Au cours des quatre mois qui ont suivi son élection, le gouvernement a refusé ne serait-ce que de lui parler. « A quoi cela servirait-il ? », a interrogé le ministre de la défense Gen Nakatami (5). Lorsque, enfin, en avril et mai 2015, il a pu rencontrer le secrétaire du cabinet, le premier ministre et le ministre de la défense, le fossé séparant les deux camps n’avait fait que se creuser davantage. « Plus vous emploierez des termes condescendants, plus les Okinawaïens se détourneront de vous et plus leur colère grandira », a martelé M. Onaga —des paroles qui ont eu un grand retentissement dans l’île. « Rien ne serait plus scandaleux que d’affirmer que les Okinawaïens, dont la terre a été confisquée pour y construire une base aujourd’hui obsolète, la plus dangereuse du monde, devraient supporter ce fardeau et que, si cela ne leur plaît pas, ils n’ont qu’à proposer une solution de rechange », a-t-il prévenu en ouverture de sa rencontre avec M. Abe. Il a alors été interrompu, après ne s’être exprimé en public que trois minutes sur les cinq convenues, et les journalistes ont été priés de quitter la salle.

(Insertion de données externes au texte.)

(** The loop writes the session table only. *)
Lemma for_each_session_frame user rows w :
  exists r tbl, for_each_session loads user rows w =
                (r, set_sessions (fun _ => tbl) w).
Proof.
  revert w. induction rows as [|s rows IH]; intros w.
  - exists (Ok tt), (sessions w). destruct w; reflexivity.
  - destruct (loads (want_bytes (data s))) as [d|e] eqn:E.
    + rewrite (for_each_session_cons_ok _ _ _ d) by exact E.
      destruct (owned_by loads user s).
      * destruct (IH (set_sessions (filter (fun r => r <> s)) w)) as (r & tbl & ->).
        exists r, tbl. destruct w; reflexivity.
      * apply IH.
    + rewrite (for_each_session_cons_raise _ _ _ e) by exact E.
      exists (Raise e), (sessions w). destruct w; reflexivity.
Qed.

(** The three branches of [reset_user_sessions]. *)
Lemma reset_user_sessions_cookie user w :
  session_interface w = SecureCookieSessionInterface ->
  reset_user_sessions loads user w =
  (Ok tt, add_flash (mkFlash (SecureCookieBackend (username user)) "warning")
            (log_call (CallResetUserSessions (user_id user)) w)).
Proof.
  intros E. unfold reset_user_sessions, mbind, M_bind, bind, modify, gets.
  cbn. rewrite E. reflexivity.
Qed.

Lemma reset_user_sessions_unhealthy user w :
  session_interface w = AirflowDatabaseSessionInterface ->
  Z.of_nat (length (sessions w)) > MAX_NUM_DATABASE_USER_SESSIONS ->
  reset_user_sessions loads user w =
  (Ok tt, add_flash (mkFlash (SessionsNotDeleted (username user)
                                (Z.of_nat (length (sessions w)))) "warning")
            (log_call (CallResetUserSessions (user_id user)) w)).
Proof.
  intros E Hn. apply Z.gtb_gt in Hn.
  unfold reset_user_sessions, mbind, M_bind, bind, modify, gets.
  cbn. rewrite E.
  change (sessions (log_call (CallResetUserSessions (user_id user)) w))
    with (sessions w).
  rewrite Hn. reflexivity.
Qed.

Lemma reset_user_sessions_scan user w :
  session_interface w = AirflowDatabaseSessionInterface ->
  Z.of_nat (length (sessions w)) <= MAX_NUM_DATABASE_USER_SESSIONS ->
  reset_user_sessions loads user w =
  for_each_session loads user (sessions w)
    (log_call (CallResetUserSessions (user_id user)) w).
Proof.
  intros E Hn.
  assert (Hb : (Z.of_nat (length (sessions w))
                >? MAX_NUM_DATABASE_USER_SESSIONS) = false).
  { rewrite Z.gtb_ltb. apply Z.ltb_ge. exact Hn. }
  unfold reset_user_sessions, mbind, M_bind, bind, modify, gets.
  cbn. rewrite E.
  change (sessions (log_call (CallResetUserSessions (user_id user)) w))
    with (sessions w).
  rewrite Hb. reflexivity.
Qed.
(** ** Secret *)

(** C2, as stated, fails: an Added secret makes the handler notify the sink. *)
Lemma C2_secret_added_is_signaled :
  signals (OnAdd (secret_handlers (Some haproxy_only)) (SecretPtr sec_tls)) = [Notify]
  ∧ signals (OnAdd (secret_handlers (Some haproxy_only)) (SecretPtr sec_tls)) ≠ [].
Proof. split; [reflexivity | discriminate]. Qed.

(** C2, amended: for every Added event on a secret, whatever the payload, the
    handler calls [Notify] exactly once and nothing else; so does the secret
    informer of the [listers] that [createListers] built, for each Added
    event it delivers. *)
Theorem C2_secret_added_notifies_once (ev : ListerEvents) (obj : iface) :
  OnAdd (secret_handlers (Some ev)) obj = ([Notify], Returned tt)
  ∧ signals (OnAdd (secret_handlers (Some ev)) obj) = [Notify]
  ∧ ∀ ns rs es,
      run (Some ev) ns rs secretInformer (Added obj :: es) =
        (Notify :: trace (run (Some ev) ns rs secretInformer es),
         result (run (Some ev) ns rs secretInformer es)).
Proof.
  split; [reflexivity|]. split; [reflexivity|].
  intros ns rs es.
  destruct (run_deliver (Some ev) ns rs secretInformer (Added obj :: es)) as (l & Hl & ->).
  destruct (run_deliver (Some ev) ns rs secretInformer es) as (l' & Hl' & ->).
  assert (l' = l) as -> by congruence.
  destruct (createListers_returns (Some ev) ns rs) as (l0 & H0 & _ & _ & _ & _ & H & _).
  assert (l0 = l) as -> by congruence.
  by rewrite (deliver_cons_one _ (secret_handlers (Some ev)) (Added obj) es H).
Qed.

(** ** Construction *)

(** C5, as stated, fails: with no sink at all, [createListers] returns a
    [listers] (without a sink) and does not fail. *)
Lemma C5_absent_sink_is_accepted :
  ∃ l, createListers None NamespaceAll 0 = ([], Returned l) ∧ events l = None.
Proof. eexists. split; reflexivity. Qed.

(** C5, amended: [createListers] never checks the sink.  For every sink,
    absent or not, every namespace and every resync period it returns a
    [listers] that holds the sink it was given.  An absent sink shows only
    later: the first handler that calls it panics, as the endpoint handler
    does at an Added event. *)
Theorem C5_createListers_accepts_any_sink
    (sink : option ListerEvents) (watchNamespace : string) (resync : Z) :
  (∃ l, createListers sink watchNamespace resync = ([], Returned l) ∧ events l = sink)
  ∧ ∀ obj es, run None watchNamespace resync endpointInformer (Added obj :: es) = ([], Panicked).
Proof.
  split.
  - destruct (createListers_returns sink watchNamespace resync) as (l & H & He & _). eauto.
  - intros obj es.
    destruct (run_deliver None watchNamespace resync endpointInformer (Added obj :: es))
      as (l & Hl & ->).
    destruct (createListers_returns None watchNamespace resync) as (l0 & H0 & _ & _ & H & _).
    assert (l0 = l) as -> by congruence.
    simpl. by rewrite H.
Qed.

(** ** Endpoints *)

(** C6: an Updated event on two endpoints objects emits exactly one [Notify]
    when their subsets differ and nothing when the subsets are the same,
    whatever the metadata of the two; Added and Deleted emit exactly one
    [Notify] each, whatever the payload. *)
Theorem C6_endpoints_signals (ev : ListerEvents) :
  (∀ old cur : Endpoints,
     OnUpdate (endpoint_handlers (Some ev)) (EndpointsPtr old) (EndpointsPtr cur) =
       if bool_decide (Subsets old = Subsets cur) then ([], Returned tt)
       else ([Notify], Returned tt))
  ∧ (∀ (m m' : ObjectMeta) (subsets : list EndpointSubset),
       OnUpdate (endpoint_handlers (Some ev))
         (EndpointsPtr {| ep_ObjectMeta := m; Subsets := subsets |})
         (EndpointsPtr {| ep_ObjectMeta := m'; Subsets := subsets |}) = ([], Returned tt))
  ∧ (∀ obj, OnAdd (endpoint_handlers (Some ev)) obj = ([Notify], Returned tt))
  ∧ (∀ obj, OnDelete (endpoint_handlers (Some ev)) obj = ([Notify], Returned tt)).
Proof.
  assert (∀ old cur : Endpoints,
     OnUpdate (endpoint_handlers (Some ev)) (EndpointsPtr old) (EndpointsPtr cur) =
       if bool_decide (Subsets old = Subsets cur) then ([], Returned tt)
       else ([Notify], Returned tt)) as updated.
  { intros old cur. cbn. unfold DeepEqual_Subsets. by case_bool_decide. }
  split; [exact updated|].
  split; [|by split].
  intros m m' subsets. rewrite updated. simpl. by rewrite bool_decide_eq_true_2.
Qed.

(** ** ConfigMap *)

(** C8: an Added config map is passed to [AddConfigMap], once, whatever it
    holds; an Updated one is passed to [UpdateConfigMap], once, unless old
    and new are deeply equal, and then nothing is emitted; a Deleted event
    emits nothing, no delete handler being registered. *)
Theorem C8_configmap_signals (ev : ListerEvents) :
  (∀ cm, OnAdd (configMap_handlers (Some ev)) (ConfigMapPtr cm)
         = ([AddConfigMap cm], Returned tt))
  ∧ (∀ old cur,
       OnUpdate (configMap_handlers (Some ev)) (ConfigMapPtr old) (ConfigMapPtr cur) =
         if DeepEqual (ConfigMapPtr old) (ConfigMapPtr cur) then ([], Returned tt)
         else ([UpdateConfigMap cur], Returned tt))
  ∧ (∀ obj, OnDelete (configMap_handlers (Some ev)) obj = ([], Returned tt))
  ∧ DeleteFunc (configMap_handlers (Some ev)) = None.
Proof.
  split; [done|]. split; [|done].
  intros old cur. unfold OnUpdate, configMap_handlers, UpdateFunc, configMap_UpdateFunc.
  by destruct (DeepEqual _ _).
Qed.

(** ** Pod *)

Lemma pod_UpdateFunc_pointers (ev : ListerEvents) (old cur : Pod) :
  pod_UpdateFunc (Some ev) (PodPtr old) (PodPtr cur) =
    if ptr_eqb (DeletionTimestamp (pod_ObjectMeta old)) (DeletionTimestamp (pod_ObjectMeta cur))
    then ([], Returned tt)
    else ([Notify], Returned tt).
Proof. unfold pod_UpdateFunc. cbn. by destruct (ptr_eqb _ _). Qed.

Le premier ministre japonais exerce un contrôle sans précédent sur la Diète ; l’opposition est divisée et affaiblie, et les médias nationaux sont en grande partie acquis au pouvoir — ce n’est pas pour rien que M. Abe soigne les magnats de la presse, qu’il côtoie sur les terrains de golf et dans les réceptions mondaines. Mais, au-delà de la Diète et des salles de rédaction, la sympathie pour Okinawa et sa résistance grandit.

Lors de sa visite de 2013 à Washington, M. Abe n’avait pas reçu un accueil très chaleureux. Aucun dîner ni conférence de presse n’avait été prévu avec le président Obama. « Le Japon revient », « En finir avec le régime d’après-guerre » ou encore « Enseigner une histoire digne de ce nom, dont les gens seront fiers » : ses mots d’ordre ne pouvaient qu’offenser ses interlocuteurs, à la fois par l’hostilité qu’ils manifestaient envers l’Etat d’après-guerre que façonna l’occupant américain et par l’attachement qu’ils révélaient aux valeurs du Japon d’hier, militariste et fasciste.

Deux ans plus tard, cependant, le premier ministre japonais s’est vu dérouler le tapis rouge, et il a prononcé un discours devant les deux chambres du Congrès réunies. La raison de ce retournement est simple : il s’était au préalable engagé à mettre en œuvre le calendrier réclamé par les conseillers « experts » du Japon de Washington. Revenant sur la ligne qui avait prévalu durant les six décennies précédentes, son gouvernement avait revu son interprétation de la Constitution japonaise pour étendre le champ d’intervention des forces d’autodéfense et leur permettre de se joindre à de futures « coalitions de volontaires » n’importe où dans le monde, comme le réclament les Etats-Unis. Il s’apprêtait à intégrer les 225 000 militaires japonais sous commandement américain et promettait de continuer à payer pour conserver les forces américaines au Japon. Les chiffres sont gardés secrets, mais on peut estimer le coût de ce maintien à plus de 8,6 milliards de dollars (7,8 milliards d’euros) par an (6). Enfin, outre la nouvelle base militaire promise à Henoko, M. Abe s’était engagé à construire et à financer en majeure partie de nouvelles bases militaires américaines à Guam et dans les îles Mariannes du Nord, soit un versement direct de 2,8 milliards de dollars (2,5 milliards d’euros). Si l’on y ajoute les frais de déménagement de 8 000 marines et leurs familles (au moins 9 000 personnes), la subvention totale sera de 6,09 milliards de dollars.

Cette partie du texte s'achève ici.